*** Opening of Data ***

Lemma api_answers (be : Backend) (c : Api.Call) (ms : N) (tr : Trace)
    (r : Response) :
  Api.shouldUseDemoMode (env be) = false ->
  apiBound c = Some ms ->
  (forall q, fulfilledBefore (execute be q) ms r) ->
  error r = None ->
  exists v, fst (Api.invoke be c tr) = Returned v.
Proof.
  intros Hdemo Hbound Hquick Herror.
  destruct c; simpl in Hbound; try discriminate Hbound;
    injection Hbound as <-; run_connected Hdemo;
    match goal with
    | |- context [Promise_race (execute be ?q) (rejectAfter ?ms ?e)] =>
        destruct (race_fulfilledBefore _ ms r e (Hquick q) eq_refl)
          as [t ->]
    end;
    cbn [await fst]; rewrite Herror; eexists; reflexivity.
Qed.

Lemma cms_times_out (be : Backend) (c : CmsApi.Call) (tr : Trace) :
  CmsApi.shouldUseDemoMode (env be) = false ->
  (forall q, late (execute be q) 60000) ->
  fst (CmsApi.invoke be c tr) = Thrown (timeoutError 60000).
Proof.
  intros Hdemo Hlate.
  destruct c; run_connected Hdemo;
    rewrite (race_late _ _ _ (Hlate _)); reflexivity.
Qed.

Lemma cms_answers (be : Backend) (c : CmsApi.Call) (tr : Trace)
    (r : Response) :
  CmsApi.shouldUseDemoMode (env be) = false ->
  (forall q, fulfilledBefore (execute be q) 60000 r) ->
  error r = None ->
  exists v, fst (CmsApi.invoke be c tr) = Returned v.
Proof.
  intros Hdemo Hquick Herror.
  destruct c; run_connected Hdemo;
    match goal with
    | |- context [Promise_race (execute be ?q) (rejectAfter ?ms ?e)] =>
        destruct (race_fulfilledBefore _ ms r e (Hquick q) eq_refl)
          as [t ->]
    end;
    cbn [await fst]; rewrite Herror; eexists; reflexivity.
Qed.

Lemma api_overdue (be : Backend) (c : Api.Call) (ms : N) (tr : Trace) :
  Api.shouldUseDemoMode (env be) = false ->
  apiBound c = Some ms ->
  (forall q, overdue (execute be q) ms) ->
  fst (Api.invoke be c tr) = Thrown (timeoutError ms).
Proof.
  intros Hdemo Hbound Hlate.
  destruct c; simpl in Hbound; try discriminate Hbound;
    injection Hbound as <-; run_connected Hdemo;
    match goal with
    | |- context [Promise_race (execute be ?q) (rejectAfter ?ms ?e)] =>
        rewrite (race_overdue (execute be q) ms e (Hlate q))
    end;
    reflexivity.
Qed.

Lemma cms_overdue (be : Backend) (c : CmsApi.Call) (tr : Trace) :
  CmsApi.shouldUseDemoMode (env be) = false ->
  (forall q, overdue (execute be q) 60000) ->
  fst (CmsApi.invoke be c tr) = Thrown (timeoutError 60000).
Proof.
  intros Hdemo Hlate.
  destruct c; run_connected Hdemo;
    match goal with
    | |- context [Promise_race (execute be ?q) (rejectAfter ?ms ?e)] =>
        rewrite (race_overdue (execute be q) ms e (Hlate q))
    end;
    reflexivity.
Qed.

(** C5.  The bound of a wrapped query is the one its call gives, and when
    the call gives none, 90 s for the helper of [api] and 60 s for the
    helper of [cmsApi] (every call of [cmsApi] gives none); it is a delay
    [setTimeout] can wait for (below 2^31 ms).  A query that has not
    settled before its bound (it never settles, or settles at the bound or
    later) makes [withTimeout] reject, at the bound, with the error
    "Request timeout after <timeoutMs>ms": awaiting it throws that error
    and returns no result.  A query that settles before the bound decides
    the outcome itself, with its own result or its own error.  So, with a
    connection configured, every operation whose query has not settled
    before its bound throws the timeout error of that bound. *)
Theorem withTimeout_rejects_late_query :
  forall (T : Type) (query : Promise T) (given : option N),
    ((default 90000%N given < 2147483648)%N ->
     (overdue query (default 90000%N given) ->
      Api.withTimeout query given
      = Some (default 90000%N given,
              Rejected (timeoutError (default 90000%N given)))
      /\ forall tr : Trace,
           await (Api.withTimeout query given) tr
           = (Thrown (timeoutError (default 90000%N given)), tr))
     /\ (forall t s,
           query = Some (t, s) -> (t < default 90000%N given)%N ->
           Api.withTimeout query given = Some (t, s)))
    /\ ((default 60000%N given < 2147483648)%N ->
        (overdue query (default 60000%N given) ->
         CmsApi.withTimeout query given
         = Some (default 60000%N given,
                 Rejected (timeoutError (default 60000%N given)))
         /\ forall tr : Trace,
              await (CmsApi.withTimeout query given) tr
              = (Thrown (timeoutError (default 60000%N given)), tr))
        /\ (forall t s,
              query = Some (t, s) -> (t < default 60000%N given)%N ->
              CmsApi.withTimeout query given = Some (t, s)))
    /\ (forall (be : Backend) (tr : Trace),
          Api.shouldUseDemoMode (env be) = false ->
          (forall c : CmsApi.Call,
             (forall q, overdue (execute be q) 60000) ->
             fst (CmsApi.invoke be c tr) = Thrown (timeoutError 60000))
          /\ (forall (c : Api.Call) (ms : N),
                apiBound c = Some ms ->
                (forall q, overdue (execute be q) ms) ->
                fst (Api.invoke be c tr) = Thrown (timeoutError ms))).
Proof.
  intros T query given. split; [|split].
  - intros Hfits.
    pose proof (setTimeout_delay_fits _ Hfits) as Hdelay. split.
    + intros Hlate.
      assert (Hout : Api.withTimeout query given
                     = Some (default 90000%N given,
                             Rejected (timeoutError (default 90000%N given)))).
      { unfold Api.withTimeout. cbv zeta. rewrite race_overdue.
        - rewrite Hdelay. reflexivity.
        - rewrite Hdelay. exact Hlate. }
      split; [exact Hout|]. intros tr. rewrite Hout. reflexivity.
    + intros t s Hq Hlt. unfold Api.withTimeout. cbv zeta.
      rewrite (race_early query _ t s); [exact Hq|exact Hq|].
      rewrite Hdelay. exact Hlt.
  - intros Hfits.
    pose proof (setTimeout_delay_fits _ Hfits) as Hdelay. split.
    + intros Hlate.
      assert (Hout : CmsApi.withTimeout query given
                     = Some (default 60000%N given,
                             Rejected (timeoutError (default 60000%N given)))).
      { unfold CmsApi.withTimeout. cbv zeta. rewrite race_overdue.
        - rewrite Hdelay. reflexivity.
        - rewrite Hdelay. exact Hlate. }
      split; [exact Hout|]. intros tr. rewrite Hout. reflexivity.
    + intros t s Hq Hlt. unfold CmsApi.withTimeout. cbv zeta.
      rewrite (race_early query _ t s); [exact Hq|exact Hq|].
      rewrite Hdelay. exact Hlt.
  - intros be tr Hdemo. split.
    + intros c Hlate. apply cms_overdue; [|exact Hlate].
      rewrite cms_shouldUseDemoMode. exact Hdemo.
    + intros c ms Hbound Hlate. apply api_overdue; assumption.
Qed.

(** A query of [cmsApi] that never answers, its call giving no bound: the
    timer's error after 60 s; the same query under the helper of [api]:
    after 90 s; an answer after 120 ms under a bound of 60 s: the answer;
    [getEvents] on a database that answers after 75 s: the timer's
    error. *)
Lemma withTimeout_rejects_late_query_witness :
  CmsApi.withTimeout (None : Promise Response) None
    = Some (60000%N, Rejected (mkError "Request timeout after 60000ms"))
  /\ Api.withTimeout (None : Promise Response) None
    = Some (90000%N, Rejected (mkError "Request timeout after 90000ms"))
  /\ Api.withTimeout (execute quickBackend (from "events")) (Some 60000%N)
    = Some (120%N, Fulfilled {| data := VArray []; error := None |})
  /\ fst (CmsApi.invoke slowBackend CmsApi.GetEvents [])
    = Thrown (mkError "Request timeout after 60000ms").
Proof.
  split; [|split; [|split]].
  - apply (proj1 (proj1 (proj2 (withTimeout_rejects_late_query Response None
                                  None))
                    eq_refl)).
    exact I.
  - apply (proj1 (proj1 (withTimeout_rejects_late_query Response None None)
                    eq_refl)).
    exact I.
  - apply (proj2 (proj1 (withTimeout_rejects_late_query Response
                           (execute quickBackend (from "events"))
                           (Some 60000%N))
                    eq_refl)
             120%N (Fulfilled {| data := VArray []; error := None |})).
    + reflexivity.
    + reflexivity.
  - apply (proj1 (proj2 (proj2 (withTimeout_rejects_late_query Response None
                                  None))
                    slowBackend [] eq_refl) CmsApi.GetEvents).
    intros q. simpl. lia.
Defined.

(** C4, as stated, fails.  The database of [slowBackend] answers every
    query after 75 s, within a bound of 90 s.  The listings
    [getMeetingMinutes], [getEvents] and [getNewsArticles] fail all the
    same, with the timeout error of a 60 s bound; only [getAllMembers]
    waits long enough to return the answer. *)
Lemma listing_operations_bounded_by_60s :
  fst (Api.invoke slowBackend Api.GetMeetingMinutes [])
    = Thrown (mkError "Request timeout after 60000ms")
  /\ fst (CmsApi.invoke slowBackend CmsApi.GetEvents [])
    = Thrown (mkError "Request timeout after 60000ms")
  /\ fst (CmsApi.invoke slowBackend CmsApi.GetNewsArticles [])
    = Thrown (mkError "Request timeout after 60000ms")
  /\ fst (Api.invoke slowBackend Api.GetAllMembers [])
    = Returned (VArray []).
Proof. repeat split; vm_compute; reflexivity. Qed.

*** Close of Data ***

All lines in the records that contain "same" are to be copied and returned.

_Reply to the task_
    timer's error after 60 s; the same query under the helper of [api]:
    same, with the timeout error of a 60 s bound; only [getAllMembers]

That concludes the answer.